*Exercise directions:*
In the entries, find all lines that hold the word "rfold" and copy them.

*Recorded information:*

(* ===== verification/SpokeUsage.v ===== *)
(** * Spoke usage and caps (contracts/controller/src/spoke_usage.rs,
    contracts/controller/src/storage/spoke.rs)

    A flow buffers the usage of one spoke in memory, checks caps on entries, and
    writes the buffer back at its end; rows that reach zero are deleted. *)

From S2P Require Import Prelude Errors FpCore Fp PoolTypes RatesScaling ControllerTypes.
From stdpp Require Import base numbers list gmap.
From Stdlib Require Import ZArith Lia Bool.

Open Scope Z_scope.

Module SpokeUsage.

Import RatesScaling.

Record SpokeUsageRaw : Type := mkSpokeUsageRaw {
  supplied_scaled_ray : Z;
  borrowed_scaled_ray : Z
}.

(** [unwrap_or_default] *)
Definition no_usage : SpokeUsageRaw := mkSpokeUsageRaw 0 0.

Inductive UsageSide : Type := SupplySide | BorrowSide.

#[export] Instance UsageSide_eq_dec : EqDecision UsageSide.
Proof. solve_decision. Defined.

Definition scaled (side : UsageSide) (usage : SpokeUsageRaw) : Z :=
  match side with
  | SupplySide => supplied_scaled_ray usage
  | BorrowSide => borrowed_scaled_ray usage
  end.

Definition set_scaled (side : UsageSide) (usage : SpokeUsageRaw) (value : Z) : SpokeUsageRaw :=
  match side with
  | SupplySide => mkSpokeUsageRaw value (borrowed_scaled_ray usage)
  | BorrowSide => mkSpokeUsageRaw (supplied_scaled_ray usage) value
  end.

Definition cap (side : UsageSide) (cfg : SpokeAssetConfig) : Z :=
  match side with SupplySide => sa_supply_cap cfg | BorrowSide => sa_borrow_cap cfg end.

Definition index (side : UsageSide) (market_index : MarketIndexRaw) : Ray :=
  match side with
  | SupplySide => mi_supply_index market_index
  | BorrowSide => mi_borrow_index market_index
  end.

Definition cap_error (side : UsageSide) : SpokeError :=
  match side with SupplySide => SpokeSupplyCapReached | BorrowSide => SpokeBorrowCapReached end.

(** ** The stored rows *)

Abbreviation UsageStore := (gmap (Z * HubAssetKey) SpokeUsageRaw).

Definition get_spoke_usage (st : UsageStore) (spoke_id : Z) (h : HubAssetKey)
    : option SpokeUsageRaw := st !! (spoke_id, h).

Definition set_spoke_usage (st : UsageStore) (spoke_id : Z) (h : HubAssetKey)
    (usage : SpokeUsageRaw) : UsageStore :=
  if (supplied_scaled_ray usage =? 0) && (borrowed_scaled_ray usage =? 0)
  then delete (spoke_id, h) st
  else <[(spoke_id, h) := usage]> st.

(** ** The buffer *)

Record SpokeUsageContext : Type := mkSpokeUsageContext {
  suc_spoke_id : Z;
  suc_usage : gmap HubAssetKey SpokeUsageRaw
}.

Definition new (spoke_id : Z) : SpokeUsageContext := mkSpokeUsageContext spoke_id ∅.

Definition set_row (ctx : SpokeUsageContext) (h : HubAssetKey) (usage : SpokeUsageRaw)
    : SpokeUsageContext := mkSpokeUsageContext (suc_spoke_id ctx) (<[h := usage]> (suc_usage ctx)).

Definition load_usage_row (st : UsageStore) (ctx : SpokeUsageContext) (h : HubAssetKey)
    : option SpokeUsageRaw * SpokeUsageContext :=
  match suc_usage ctx !! h with
  | Some usage => (Some usage, ctx)
  | None =>
      match get_spoke_usage st (suc_spoke_id ctx) h with
      | None => (None, ctx)
      | Some loaded => (Some loaded, set_row ctx h loaded)
      end
  end.

Definition enforce_spoke_cap (side : UsageSide) (usage : SpokeUsageRaw) (delta_scaled : Ray)
    (cap : Z) (index : Ray) (decimals : Z) : res Ray :=
  let* cap_scaled := calculate_scaled_cap cap decimals index in
  let* next_scaled := Ray.checked_add (scaled side usage) delta_scaled in
  do! require (next_scaled <=? cap_scaled) (ESpoke (cap_error side)) in
  Ok next_scaled.

Definition apply_entry (st : UsageStore) (ctx : SpokeUsageContext) (side : UsageSide)
    (h : HubAssetKey) (delta_scaled : Ray) (cap : Z) (index : Ray) (decimals : Z)
    : res SpokeUsageContext :=
  let (row, ctx) := load_usage_row st ctx h in
  let usage := default no_usage row in
  let* next := enforce_spoke_cap side usage delta_scaled cap index decimals in
  Ok (set_row ctx h (set_scaled side usage next)).

Definition apply_exit (st : UsageStore) (ctx : SpokeUsageContext) (side : UsageSide)
    (h : HubAssetKey) (delta_scaled : Ray) : res SpokeUsageContext :=
  if delta_scaled =? Ray.ZERO then Ok ctx
  else
    let (row, ctx) := load_usage_row st ctx h in
    match row with
    | None => Ok ctx
    | Some usage =>
        let* next := of_option (EGeneric MathOverflow)
                       (i128_checked_sub (scaled side usage) delta_scaled) in
        do! require (0 <=? next) (EGeneric InternalError) in
        Ok (set_row ctx h (set_scaled side usage next))
    end.

Definition persist (st : UsageStore) (ctx : SpokeUsageContext) : UsageStore :=
  map_fold (fun h usage st => set_spoke_usage st (suc_spoke_id ctx) h usage) st (suc_usage ctx).

(** [Context::apply_spoke_entry]: the cap and index of the listing. *)
Definition apply_spoke_entry (cache : Context) (st : UsageStore) (ctx : SpokeUsageContext)
    (side : UsageSide) (h : HubAssetKey) (delta_scaled : Ray) (market_index : MarketIndexRaw)
    (decimals : Z) : res SpokeUsageContext :=
  let* cfg := require_spoke_asset_config cache (suc_spoke_id ctx) h in
  apply_entry st ctx side h delta_scaled (cap side cfg) (index side market_index) decimals.

(** ** Usage as a function of market and side *)

(** What a row is worth: absent rows are zero. *)
Definition used (st : UsageStore) (spoke : Z) (h : HubAssetKey) (side : UsageSide) : Z :=
  scaled side (default no_usage (get_spoke_usage st spoke h)).

(** The row a flow sees: the buffer shadows the store. *)
Definition row_of (st : UsageStore) (ctx : SpokeUsageContext) (h : HubAssetKey)
    : option SpokeUsageRaw :=
  match suc_usage ctx !! h with
  | Some u => Some u
  | None => get_spoke_usage st (suc_spoke_id ctx) h
  end.

Definition seen (st : UsageStore) (ctx : SpokeUsageContext) (h : HubAssetKey) (side : UsageSide)
    : Z := scaled side (default no_usage (row_of st ctx h)).

Lemma scaled_set side side' u v :
  scaled side' (set_scaled side u v) = if decide (side' = side) then v else scaled side' u.
Proof. by destruct side, side'. Qed.

Lemma load_row_Ok st ctx h row ctx' :
  load_usage_row st ctx h = (row, ctx') ->
  row = row_of st ctx h /\ suc_spoke_id ctx' = suc_spoke_id ctx
  /\ (forall k, row_of st ctx' k = row_of st ctx k).
Proof.
  unfold load_usage_row, row_of. destruct (suc_usage ctx !! h) as [u|] eqn:E.
  { intros [= <- <-]. done. }
  destruct (get_spoke_usage st (suc_spoke_id ctx) h) as [u|] eqn:E2; intros [= <- <-]; [|done].
  split_and!; [done|done|]. intros k. simpl. destruct (decide (h = k)) as [<-|].
  - by rewrite lookup_insert_eq, E, E2.
  - by rewrite lookup_insert_ne by done.
Qed.

Lemma row_of_set st ctx h u k :
  row_of st (set_row ctx h u) k = if decide (h = k) then Some u else row_of st ctx k.
Proof.
  unfold row_of. simpl. destruct (decide (h = k)) as [<-|].
  - by rewrite lookup_insert_eq.
  - by rewrite lookup_insert_ne by done.
Qed.

(** An entry adds its delta to one side of one market, and only while the new usage,
    at the market's index, is worth at most the cap. *)
Lemma apply_entry_Ok st ctx side h d c ix dec ctx' :
  valid_decimals dec -> 0 <= c -> 0 < ix ->
  apply_entry st ctx side h d c ix dec = Ok ctx' ->
  suc_spoke_id ctx' = suc_spoke_id ctx
  /\ (forall k s, seen st ctx' k s
       = seen st ctx k s + if decide (k = h /\ s = side) then d else 0)
  /\ seen st ctx' h side * ix <= c * unit_of dec * RAY.
Proof.
  intros Hdec Hc Hix H. unfold apply_entry in H.
  destruct (load_usage_row st ctx h) as [row ctx1] eqn:E.
  apply load_row_Ok in E as (-> & Hid & Hrow).
  apply rbind_Ok in H as (n & Hn & H). injection H as <-. unfold enforce_spoke_cap in Hn.
  apply rbind_Ok in Hn as (cs & Hcs & Hn). apply rbind_Ok in Hn as (nx & Hnx & Hn).
  apply rbind_Ok in Hn as (u & Hu & Hn). injection Hn as <-. apply require_Ok in Hu.
  unfold calculate_scaled_cap in Hcs. apply rbind_Ok in Hcs as (r & Hr & Hcs).
  apply from_asset_Ok in Hr as [-> _]; [|done]. fp_inv. b2p.
  pose proof (unit_of_pos dec Hdec). pose proof RAY_pos. assert (0 <= c * unit_of dec) by nia.
  assert (cs * ix <= c * unit_of dec * RAY) as Hcap.
  { pose proof (floor_div_bounds (c * unit_of dec * RAY) ix Hix).
    pose proof (floor_div_nonneg (c * unit_of dec * RAY) ix Hix ltac:(nia)).
    assert (cs <= floor_div (c * unit_of dec * RAY) ix); [|nia].
    subst cs. unfold FpCore.clamp_i128. assert (i128_min <= 0) by zconst. lia. }
  split_and!; [exact Hid| |].
  - intros k s. unfold seen. rewrite row_of_set, Hrow. destruct (decide (h = k)) as [<-|Hne].
    + simpl. rewrite scaled_set. destruct (decide (s = side)) as [->|].
      * rewrite decide_True by done. lia.
      * rewrite decide_False by naive_solver. lia.
    + rewrite decide_False by naive_solver. lia.
  - unfold seen. rewrite row_of_set, decide_True by done. simpl.
    rewrite scaled_set, decide_True by done. nia.
Qed.

(** An exit removes its delta where the market has a row and does nothing elsewhere;
    it never drives usage negative. *)
Lemma apply_exit_Ok st ctx side h d ctx' :
  apply_exit st ctx side h d = Ok ctx' ->
  suc_spoke_id ctx' = suc_spoke_id ctx
  /\ (forall k s, seen st ctx' k s = seen st ctx k s
       - if decide (k = h /\ s = side /\ row_of st ctx h <> None) then d else 0)
  /\ (d <> 0 -> row_of st ctx h <> None -> 0 <= seen st ctx' h side).
Proof.
  intros H. unfold apply_exit, Ray.ZERO in H. destruct (Z.eqb_spec d 0) as [->|Hd].
  { injection H as <-. split_and!; [done| |lia]. intros k s. destruct (decide _); lia. }
  destruct (load_usage_row st ctx h) as [row ctx1] eqn:E.
  apply load_row_Ok in E as (-> & Hid & Hrow).
  destruct (row_of st ctx h) as [usage|] eqn:Er.
  - apply rbind_Ok in H as (n & Hn & H). apply rbind_Ok in H as (u & Hu & H). injection H as <-.
    apply of_option_Ok, i128_checked_Some in Hn as [-> _]. apply require_Ok in Hu. b2p.
    split_and!; [exact Hid| |].
    + intros k s. unfold seen. rewrite row_of_set, Hrow. destruct (decide (h = k)) as [<-|Hne].
      * simpl. rewrite Er, scaled_set. simpl. destruct (decide (s = side)) as [->|].
        -- rewrite decide_True by done. lia.
        -- rewrite decide_False by naive_solver. lia.
      * rewrite decide_False by naive_solver. lia.
    + intros _ _. unfold seen. rewrite row_of_set, decide_True by done. simpl.
      rewrite scaled_set, decide_True by done. lia.
  - injection H as <-. split_and!; [exact Hid| |done]. intros k s. unfold seen. rewrite Hrow.
    rewrite decide_False by naive_solver. lia.
Qed.

(** Writing the buffer back publishes exactly what the flow saw, and touches no other
    spoke. *)
Lemma persist_Ok st ctx :
  (forall h s, used (persist st ctx) (suc_spoke_id ctx) h s = seen st ctx h s)
  /\ (forall spoke h s, spoke <> suc_spoke_id ctx -> used (persist st ctx) spoke h s = used st spoke h s).
Proof.
  unfold persist, seen, row_of.
  apply (map_fold_weak_ind (fun st' m =>
    (forall h s, used st' (suc_spoke_id ctx) h s
       = scaled s (default no_usage (match m !! h with Some u => Some u
                                     | None => get_spoke_usage st (suc_spoke_id ctx) h end)))
    /\ (forall spoke h s, spoke <> suc_spoke_id ctx -> used st' spoke h s = used st spoke h s))).
  - split; [|done]. intros h s. by rewrite lookup_empty.
  - intros h u m st' Hm [IH1 IH2]. unfold set_spoke_usage, used, get_spoke_usage in *. split.
    + intros k s. destruct (decide (h = k)) as [<-|Hne].
      * rewrite lookup_insert_eq. destruct (_ && _)%bool eqn:E.
        -- rewrite lookup_delete_eq. b2p. destruct u, s; simpl in *; lia.
        -- by rewrite lookup_insert_eq.
      * rewrite lookup_insert_ne by done. rewrite <- IH1.
        destruct (_ && _)%bool; [rewrite lookup_delete_ne by congruence|
          rewrite lookup_insert_ne by congruence]; done.
    + intros spoke k s Hne. rewrite <- (IH2 spoke k s Hne).
      destruct (_ && _)%bool; [rewrite lookup_delete_ne by congruence|
        rewrite lookup_insert_ne by congruence]; done.
Qed.

(** ** Flows *)

(** The usage changes a flow makes, in order. *)
Inductive UsageOp : Type :=
| Enter (side : UsageSide) (h : HubAssetKey) (delta cap : Z) (index : Ray) (decimals : Z)
| Leave (side : UsageSide) (h : HubAssetKey) (delta : Z).

Definition apply_op (st : UsageStore) (ctx : SpokeUsageContext) (op : UsageOp)
    : res SpokeUsageContext :=
  match op with
  | Enter side h d c ix dec => apply_entry st ctx side h d c ix dec
  | Leave side h d => apply_exit st ctx side h d
  end.

(** A whole flow: a fresh buffer, the changes, the write-back. *)
Definition run_flow (st : UsageStore) (spoke : Z) (ops : list UsageOp) : res UsageStore :=
  let* ctx := rfold (apply_op st) (new spoke) ops in
  Ok (persist st ctx).

Definition delta_of (h : HubAssetKey) (s : UsageSide) (op : UsageOp) : Z :=
  match op with
  | Enter side k d _ _ _ => if decide (h = k /\ s = side) then d else 0
  | Leave side k d => if decide (h = k /\ s = side) then - d else 0
  end.

Definition op_ok (op : UsageOp) : Prop :=
  match op with
  | Enter _ _ _ c ix dec => 0 <= c /\ 0 < ix /\ valid_decimals dec
  | Leave _ _ _ => True
  end.

Lemma row_kept_entry st ctx side h d c ix dec ctx' k :
  apply_entry st ctx side h d c ix dec = Ok ctx' ->
  row_of st ctx k <> None -> row_of st ctx' k <> None.
Proof.
  intros H Hk. unfold apply_entry in H. destruct (load_usage_row st ctx h) as [row ctx1] eqn:E.
  apply load_row_Ok in E as (-> & _ & Hrow). apply rbind_Ok in H as (n & _ & H).
  injection H as <-. rewrite row_of_set, Hrow. by destruct (decide (h = k)).
Qed.

Lemma row_kept_exit st ctx side h d ctx' k :
  apply_exit st ctx side h d = Ok ctx' ->
  row_of st ctx k <> None -> row_of st ctx' k <> None.
Proof.
  intros H Hk. unfold apply_exit in H. destruct (d =? Ray.ZERO); [by injection H as <-|].
  destruct (load_usage_row st ctx h) as [row ctx1] eqn:E.
  apply load_row_Ok in E as (-> & _ & Hrow). destruct (row_of st ctx h).
  - apply rbind_Ok in H as (n & _ & H). apply rbind_Ok in H as (u & _ & H).
    injection H as <-. rewrite row_of_set, Hrow. by destruct (decide (h = k)).
  - injection H as <-. by rewrite Hrow.
Qed.

Lemma ops_seen st ops ctx ctx' h s :
  Forall op_ok ops -> row_of st ctx h <> None ->
  rfold (apply_op st) ctx ops = Ok ctx' ->
  suc_spoke_id ctx' = suc_spoke_id ctx
  /\ seen st ctx' h s = seen st ctx h s + zsum (delta_of h s) ops.
Proof.
  intros Hops. revert ctx. induction Hops as [|op ops Hop _ IH]; simpl; intros ctx Hrow H.
  { injection H as <-. split; [done|lia]. }
  apply rbind_Ok in H as (c1 & H1 & H). destruct op as [side k d c ix dec|side k d]; simpl in *.
  - destruct Hop as (O1 & O2 & O3).
    pose proof (row_kept_entry _ _ _ _ _ _ _ _ _ h H1 Hrow) as Hrow1.
    apply apply_entry_Ok in H1 as (Hid & Hseen & _); [|done..].
    destruct (IH c1 Hrow1 H) as [Hid' ->]. rewrite Hid', Hid, Hseen. split; [done|lia].
  - pose proof (row_kept_exit _ _ _ _ _ _ h H1 Hrow) as Hrow1.
    apply apply_exit_Ok in H1 as (Hid & Hseen & _).
    destruct (IH c1 Hrow1 H) as [Hid' ->]. rewrite Hid', Hid, Hseen. split; [done|].
    destruct (decide (h = k /\ s = side)) as [[-> ->]|Hne].
    + rewrite decide_True by done. lia.
    + rewrite decide_False by naive_solver. lia.
Qed.

End SpokeUsage.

*Reply to the task:*
  let* ctx := rfold (apply_op st) (new spoke) ops in
  rfold (apply_op st) ctx ops = Ok ctx' ->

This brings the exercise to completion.